Наконец, весной 1868 года Гладстон предложил палате резолюцию об отмене ирландской государственной церкви. Дело в том, что с тех пор как англичане господствуют в Ирландии, девять десятых населения которой составляют католики, англиканская (протестантская) церковь была там государственной, то есть поддерживалась на средства государства, собираемые со всего населения Ирландии. Тогда как католическую церковь, с тех пор как прекратились религиозные гонения, английское правительство лишь терпело по необходимости. Это неравенство, эта вопиющая несправедливость, оскорблявшая не только гражданские, но и религиозные чувства местного населения, всегда тормозили всякое разумное начинание, омрачая его религиозной рознью и приводя в конце концов к междоусобию. Гладстон, в котором в то время государственный человек уже перевешивал клерикала, понимал, что прежде чем начинать какие-нибудь гражданские реформы, необходимо расчистить для них дорогу. Такой смысл и имели его резолюции. Он предлагал все без различия вероисповедания в Ирландии лишить государственных субсидий и имуществ, полученных ими от государства, с тем, чтобы они поддерживались добровольными приношениями прихожан. С другой стороны, все личные интересы теперешнего духовенства должны быть вознаграждены пожизненно из церковного имущества. При этом Гладстон-клерикал рассуждал таким образом: церковь как необходимая духовная руководительница граждан требует для своего поддержания некоторой доли национального имущества, если она исполняет назначение, то есть руководит духовно; если же нет, как и было в Ирландии, ее право на национальный бюджет недействительно. А с другой стороны, как может быть провозвестницей истины, добра и справедливости церковь, существование которой строится на насилии над чужой совестью.

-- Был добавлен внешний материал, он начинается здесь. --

Lemma s32_s32 x : s32 (s32 x) = s32 x.
Proof. unfold s32 at 1 3, signed. pose proof (u32_signed x) as E. unfold u32 in E. by rewrite E. Qed.

Lemma u32_add_l x y : u32 (u32 x + y) = u32 (x + y).
Proof. unfold u32, wrap. by rewrite Z.add_mod_idemp_l. Qed.

Lemma u32_s32_add x y : u32 (s32 x + y) = u32 (x + y).
Proof. by rewrite <- u32_add_l, u32_signed, u32_add_l. Qed.

Lemma align_size x : FDT_ALIGN x FDT_TAGSIZE = 4 * ((x + 3) / 4).
Proof.
  unfold FDT_ALIGN, FDT_TAGSIZE. replace (x + 4 - 1) with (x + 3) by lia. change (4 - 1) with (Z.ones 2).
  rewrite <- Z.ldiff_land, Z.ldiff_ones_r, Z.shiftr_div_pow2, Z.shiftl_mul_pow2 by lia. change (2 ^ 2) with 4. lia.
Qed.

Lemma tagalign_eq x : 0 <= x < 2 ^ 31 - 4 -> FDT_TAGALIGN x = 4 * ((x + 3) / 4).
Proof. intros Hx. unfold FDT_TAGALIGN. rewrite align_size, s32_small; [done|]. Z.to_euclidean_division_equations. lia. Qed.

(** * One tag *)

Definition known_tag (tag : Z) : Prop :=
  tag = FDT_BEGIN_NODE \/ tag = FDT_END_NODE \/ tag = FDT_PROP \/ tag = FDT_NOP \/ tag = FDT_END.

(** The length a property at [o] claims. *)
Definition prop_len (o : Z) : option Z := fdt32_ld (from fdt (soff fdt + o + 4)).

(** After the contents of a tag: where a reader that does not leave the block
    gets to, [r] bytes on. *)
Lemma skip_contents_ok tag o : 0 <= o < 2 ^ 31 - 4 ->
  exists res, skip_contents fdt tag (o + 4) = Some res /\
    match res with
    | None => True
    | Some off => known_tag tag /\ s32 off = off /\ exists r, fits 32 r /\ u32 off = u32 (o + r) /\
        (4 <= r \/ tag = FDT_PROP /\ exists len, prop_len o = Some len /\ 2 ^ 32 - 16 <= len)
    end.
Proof.
  intros Ho. unfold skip_contents, known_tag. pose proof (valid_length _ Hv) as Hlen.
  destruct (Z.eqb_spec tag FDT_BEGIN_NODE) as [Et|].
  { destruct (skip_name_ok (S (length fdt)) (o + 4)) as (res & -> & Hr); [lia..|]. exists res. split; [done|]. destruct res as [off|]; [|done].
    destruct Hr as [Hr Hb]. apply in_block_bound in Hb. destruct header_soff as [_ Hs]. unfold fits in Hs.
    split; [auto|]. split; [apply s32_small; lia|]. exists (off - o). unfold fits. split; [lia|]. split; [f_equal; lia|]. left. lia. }
  destruct (Z.eqb_spec tag FDT_PROP) as [Et|].
  { rewrite fdt_offset_ptr_eq by (unfold fits; lia). cbn [mbind option_bind]. destruct (in_block (o + 4) 4) eqn:Eb; [|by eexists].
    apply in_block_bound in Eb. destruct header_soff as [_ Hs]. unfold fits in Hs.
    unfold prop_len. rewrite <- !Z.add_assoc. destruct (ld_inside (soff fdt + (o + 4))) as (len & -> & Hl); [lia..|].
    destruct header_vers as [-> _]. cbn [mbind option_bind]. eexists. split; [reflexivity|]. split; [auto|].
    set (b := _ && _). split; [destruct b; apply s32_s32|]. exists (u32 (12 + len + if b then 4 else 0)). split; [apply fits_u32|]. split.
    - rewrite (Z.add_comm o (u32 _)), u32_add_l. destruct b; rewrite ?u32_signed, ?u32_s32_add; f_equal; lia.
    - unfold fits in Hl. destruct (decide (12 + len + (if b then 4 else 0) < 2 ^ 32)) as [Hs'|Hs'].
      + left. unfold u32. rewrite wrap_small by (unfold fits; destruct b; lia). destruct b; lia.
      + right. split; [done|]. exists len. split; [done|]. destruct b; lia. }
  destruct ((tag =? FDT_END) || (tag =? FDT_END_NODE) || (tag =? FDT_NOP)) eqn:Et; [|by eexists].
  eexists. split; [reflexivity|]. split; [apply orb_prop in Et as [Et|Et]; [apply orb_prop in Et as [Et|Et]|]; apply Z.eqb_eq in Et; auto|].
  split; [apply s32_small; lia|]. exists 4. split; [unfold fits; lia|]. split; [done|]. left. lia.
Qed.

(** [fdt_next_tag] on any offset of a valid blob: no undefined behaviour, and
    the next offset is known. *)
Lemma fdt_next_tag_ok o : 0 <= o < 2 ^ 31 - 4 ->
  exists tag next, fdt_next_tag fdt o = Some (tag, next) /\
    (tag = FDT_END /\ (next = - FDT_ERR_TRUNCATED \/ next = - FDT_ERR_BADSTRUCTURE) \/
     known_tag tag /\ fdt32_ld (from fdt (soff fdt + o)) = Some tag /\ exists r, next = 4 * ((o + r + 3) / 4) /\ 0 <= r /\
       in_block o r = true /\
       (4 <= r \/ tag = FDT_PROP /\ exists len, prop_len o = Some len /\ 2 ^ 32 - 16 <= len)).
Proof.
  intros Ho. unfold fdt_next_tag. rewrite fdt_offset_ptr_eq by (unfold fits, FDT_TAGSIZE; lia). cbn [mbind option_bind].
  destruct (in_block o FDT_TAGSIZE) eqn:Eb; [|by eexists _, _; split; [reflexivity|]; auto].
  apply in_block_bound in Eb. unfold FDT_TAGSIZE in *. pose proof (valid_length _ Hv) as Hlen. destruct header_soff as [_ Hs]. unfold fits in Hs.
  destruct (ld_inside (soff fdt + o)) as (tag & -> & _); [lia..|]. cbn [mbind option_bind]. rewrite s32_small by lia.
  destruct (skip_contents_ok tag o Ho) as (res & -> & Hr). cbn [mbind option_bind].
  destruct res as [off|]; [|by eexists _, _; split; [reflexivity|]; auto].
  destruct Hr as (Hk & Hs32 & r & Hfr & Hoff & Hpr).
  assert (E : u32 (off - o) = r).
  { rewrite <- Z.add_opp_r, <- u32_add_l, Hoff, u32_add_l. replace (o + r + - o) with r by lia. by apply wrap_small. }
  rewrite E. rewrite fdt_offset_ptr_eq by (done || lia). cbn [mbind option_bind].
  destruct (in_block o r) eqn:Eb2; [|by eexists _, _; split; [reflexivity|]; auto].
  exists tag, (4 * ((o + r + 3) / 4)). pose proof (in_block_bound _ _ Eb2) as Hb2. unfold fits in Hfr.
  assert (Eo : off = o + r) by (rewrite <- Hs32; apply s32_congr; [done|lia]).
  subst off. rewrite tagalign_eq by lia. split; [done|]. right. split; [done|]. split; [done|]. exists r. auto with lia.
Qed.

(** A property whose claimed length makes the end of its value wrap around. *)
Definition huge_prop (o : Z) : Prop :=
  fdt32_ld (from fdt (soff fdt + o)) = Some FDT_PROP /\ exists len, prop_len o = Some len /\ 2 ^ 32 - 16 <= len.

(** The case analysis a loop over tags makes: the end, or a tag followed by
    another offset further on in the blob. *)
Lemma fdt_next_tag_cases o : 0 <= o < 2 ^ 31 - 4 -> ~ huge_prop o ->
  exists tag next, fdt_next_tag fdt o = Some (tag, next) /\
    (tag = FDT_END /\ (next = - FDT_ERR_TRUNCATED \/ next = - FDT_ERR_BADSTRUCTURE) \/
     known_tag tag /\ o + 4 <= next < 2 ^ 31 - 4 /\ next mod 4 = 0 /\ o + 4 <= Z.of_nat (length fdt)).
Proof.
  intros Ho Hh. destruct (fdt_next_tag_ok o Ho) as (tag & next & E & [He|(Hk & Ht & r & -> & Hr0 & Hb & Hr)]);
    exists tag; eexists; (split; [exact E|]); [by left|]. right. split; [done|].
  destruct Hr as [Hr|[-> Hl]]; [|by destruct Hh]. apply in_block_bound in Hb. pose proof (valid_length _ Hv).
  destruct header_soff as [_ Hs]. unfold fits in Hs. split; [Z.to_euclidean_division_equations; lia|].
  split; [rewrite Z.mul_comm; by apply Z.mod_mul|lia].
Qed.

(** The walk to the next node ends, or it meets such a property. *)
Lemma next_node_loop_total n : forall o depth, 0 <= o < 2 ^ 31 - 4 -> (0 < n)%nat ->
  Z.of_nat (length fdt) - o < 4 * Z.of_nat n ->
  (exists r, next_node_loop n fdt o depth = Some r) \/ exists o', o <= o' /\ huge_prop o'.
Proof.
  induction n as [|n IH]; intros o depth Ho Hn Hf; [lia|]. simpl.
  destruct (decide (fdt32_ld (from fdt (soff fdt + o)) = Some FDT_PROP /\ 2 ^ 32 - 16 <= default 0 (prop_len o))) as [[Hp Hl]|Hd].
  { right. exists o. split; [lia|]. split; [done|]. destruct (prop_len o) as [len|]; [eauto|simpl in Hl; lia]. }
  destruct (fdt_next_tag_cases o Ho) as (tag & next & E & Hc).
  { intros (Hp & len & El & Hlen). apply Hd. rewrite El. done. }
  rewrite E. cbn [mbind option_bind].
  assert (Hgo : forall depth', o + 4 <= next < 2 ^ 31 - 4 -> o + 4 <= Z.of_nat (length fdt) ->
    (exists r, next_node_loop n fdt next depth' = Some r) \/ exists o', o <= o' /\ huge_prop o').
  { intros depth' Hx Hle. destruct (IH next depth') as [?|(o' & Ho' & Hu)]; [lia..|by left|]. right. exists o'. split; [lia|done]. }
  destruct (tag =? FDT_BEGIN_NODE); [by left; eexists|]. destruct Hc as [[-> _]|(_ & Hx & _ & Hle)]; [by left; eexists|].
  destruct (tag =? FDT_END_NODE).
  - destruct depth as [d|]; [|by apply Hgo]. destruct (_ <? 0); [by left; eexists|by apply Hgo].
  - destruct (tag =? FDT_END); [by left; eexists|by apply Hgo].
Qed.
End Valid.

(** A valid blob whose structure block is the given words, for examples. *)
Definition be32 (x : Z) : list Z := [x / 2 ^ 24 mod 256; x / 2 ^ 16 mod 256; x / 2 ^ 8 mod 256; x mod 256].
Definition header (totalsize off_struct off_strings off_rsv size_strings size_struct : Z) : list Z :=
  concat (be32 <$> [FDT_MAGIC; totalsize; off_struct; off_strings; off_rsv; 17; 16; 0; size_strings; size_struct]).

(** C20: Whatever the bytes of a blob with a valid header, as long as no property
    from the offset on claims a length within 16 of [2^32]: reading a tag stays
    inside the blob and gives either an error or one of the five tags with the
    offset of the next one, which is aligned and further on; and the walk to
    the next node stays inside the blob and returns. *)
Theorem fdt_walk_safe fdt o depth : valid fdt -> 0 <= o < 2 ^ 31 - 4 ->
  (forall o', o <= o' -> ~ huge_prop fdt o') ->
  (exists tag next, fdt_next_tag fdt o = Some (tag, next) /\
     (tag = FDT_END /\ next < 0 \/ known_tag tag /\ o + 4 <= next /\ next mod 4 = 0)) /\
  (exists r, fdt_next_node fdt o depth = Some r).
Proof.
  intros Hv Ho Hh. split.
  - destruct (fdt_next_tag_cases fdt Hv o Ho) as (tag & next & E & Hc); [by apply Hh|]. exists tag, next. split; [done|].
    destruct Hc as [[-> [-> | ->]]|(Hk & Hx & Hm & _)]; [by left..|]. right. split; [done|]. split; [lia|done].
  - unfold fdt_next_node, fdt_check_node_offset_, check_tag_offset. replace (0 <=? o) with true by lia. replace (o <? 0) with false by lia.
    destruct (nz (o mod FDT_TAGSIZE)); [by eexists|]. cbn [orb].
    destruct (fdt_next_tag_cases fdt Hv o Ho) as (tag & next & E & Hc); [by apply Hh|]. rewrite E. cbn [mbind option_bind].
    destruct (tag =? FDT_BEGIN_NODE) eqn:Eb; [|by eexists]. apply Z.eqb_eq in Eb as ->.
    destruct Hc as [[? _]|(_ & Hx & _ & Hle)]; [done|]. replace (next <? 0) with false by lia.
    destruct (next_node_loop_total fdt Hv (S (length fdt)) next depth) as [Hr|(o' & Ho' & Hu)]; [lia..|done|].
    destruct (Hh o'); [lia|done].
Qed.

В парламенте эти резолюции получили большинство в шестьдесят пять голосов, и министерство должно было бы подать в отставку, но “Дизи” ухитрился с помощью всяких уловок продержаться у власти еще несколько месяцев – до осени, когда и были объявлены новые выборы по новым правилам. Гладстону опять пришлось бежать из своего округа в Южном Манчестере и Ливерпуле как чересчур протестантского, возмущенного уничтожением протестантской государственной церкви. Тем не менее, выборы велись на почве этого вопроса, и в новом парламенте за него оказалось большинство в сто пятнадцать голосов, то есть почти вдвое больше, чем в предшествовавшем. Гладстон с энтузиазмом был избран в Гринвиче, почти чисто рабочем и демократическом округе. Сам он в этой борьбе принимал деятельнейшее участие. В это же время Гладстон выпустил свою брошюру “Глава из автобиографии”, в которой объяснялось, почему он переменил свои взгляды на государственную церковь, и объяснялось вполне удовлетворительно для тех, кто был способен понимать возможность изменения подобных взглядов.

Таким образом, Гладстон был опять на своем месте – вождем палаты, и на этот раз уже первым министром.